# Required work:
Since only part of the material is needed, please repeat exactly the line that includes "rewrite (proj2 (Z.leb_gt _ _))." and every line after it, up to the last.

# Records:
(** Making the change. *)
Lemma change_made X st x m0 : processed X st -> cli_ok x -> slot x ∉ map slot X -> (length l0 + length X < 5)%nat ->
  find_mem (c_client x) ch0 = Some m0 -> Bool.eqb (adding x) (bit (status m0) (ov x)) = false ->
  let st2 := if adding x && opping x then upd_chan (upd_mem (c_client x) (SetOpLevel (w16 (new_oplevel src x st))) (p_chan st)) st else st in
  exists st', buffered (modebuf_mode_client (cli_name E) (NumNick E) (c_flag x) (c_client x) (c_oplevel x)) (client_set x (applied L X m0) st2) = Some st' /\
    processed (X ++ [x]) st'.
Proof using All.
  intros H Hok Hs Hlen Hm Heff st2. destruct (found X st x H (proj1 Hok) Hs) as [_ Hf]. destruct (Hf m0 Hm) as [_ Hh]. clear Hf.
  destruct (now_member X st H) as (me' & Hme' & Hl').
  assert (Hnew : new_oplevel src x st = new_level L x).
  { unfold new_oplevel, new_level. by rewrite Hme', Hl'. }
  assert (Hset : p_chan (client_set x (applied L X m0) st2) = upd_members (applied L (X ++ [x])) ch0 /\
    p_mbuf (client_set x (applied L X m0) st2) = p_mbuf st /\ p_flags (client_set x (applied L X m0) st2) = p_flags st /\
    p_member (client_set x (applied L X m0) st2) = p_member st).
  { assert (Hch : forall g h, (forall m, user (h m) = user m) -> (forall m, eff L x m = if bool_decide (user m = c_client x) then g (h m) else m) ->
      upd_mem (c_client x) g (upd_mem (c_client x) h (p_chan st)) = upd_members (applied L (X ++ [x])) ch0).
    { intros g h Hh2 He. unfold upd_mem. rewrite (pr_chan _ _ H), !upd_members_comp. apply upd_members_ext. intros m _. rewrite applied_snoc, He.
      destruct (bool_decide (user (applied L X m) = c_client x)) eqn:Hb; [by rewrite Hh2, Hb|by rewrite Hb]. }
    assert (Hid : upd_mem (c_client x) id (p_chan st) = p_chan st).
    { unfold upd_mem, upd_members. destruct (p_chan st) as [? ? ? ms ? ? ?]. cbn. f_equal. rewrite <- (map_id ms) at 2. apply map_ext. intros m. by case_bool_decide. }
    unfold client_set. change (bit (c_flag x) MODE_ADD) with (adding x). unfold hidden in Hh. rewrite Hh. cbn [andb].
    unfold st2. rewrite Hnew. change (bit (c_flag x) MODE_CHANOP) with (opping x). change (Z.land (c_flag x) (Z.lor MODE_CHANOP MODE_VOICE)) with (ov x).
    destruct (adding x) eqn:Ea; [destruct (opping x) eqn:Eo|]; cbn [andb upd_chan p_chan p_mbuf p_flags p_member]; (split; [|by split_and!]).
    - apply Hch; [done|]. intros m. unfold eff. by rewrite Ea, Eo.
    - rewrite <- Hid. apply Hch; [done|]. intros m. unfold eff. by rewrite Ea, Eo.
    - rewrite <- Hid. apply Hch; [done|]. intros m. unfold eff. by rewrite Ea. }
  destruct Hset as (K1 & K2 & K3 & K4). set (st3 := client_set _ _ st2) in *.
  rewrite (buffered_eq _ st3 (with_args (l0 ++ map xarg X) mb0) (p_chan st3, with_args (l0 ++ map xarg (X ++ [x])) mb0)).
  - eexists. split; [done|]. destruct H as [_ _ P3 P4 [P5 P6] P7]. constructor; cbn [upd_mbuf_chan p_chan p_mbuf p_flags p_member fst snd]; try done; try congruence.
    + split; [rewrite map_app; apply NoDup_app; split_and!; [done| |by apply NoDup_singleton]|by apply Forall_app; split; [|apply Forall_singleton]].
      intros s Hin. cbn. intros Hin2. assert (s = slot x) as -> by set_solver. done.
    + apply Forall_app. split; [done|]. apply Forall_singleton. by exists m0.
  - rewrite K2. apply H.
  - unfold modebuf_mode_client, push_arg. cbv zeta. cbn [with_args mb_modeargs mb_dest]. rewrite Hdest.
    rewrite (proj2 (Z.leb_gt _ _)).
    + rewrite map_app, app_assoc. done.
    + rewrite !length_app, length_map. unfold MAXMODEPARAMS. cbn [length]. lia.
Qed.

# Exercise answer:
    rewrite (proj2 (Z.leb_gt _ _)).
    + rewrite map_app, app_assoc. done.
    + rewrite !length_app, length_map. unfold MAXMODEPARAMS. cbn [length]. lia.
Qed.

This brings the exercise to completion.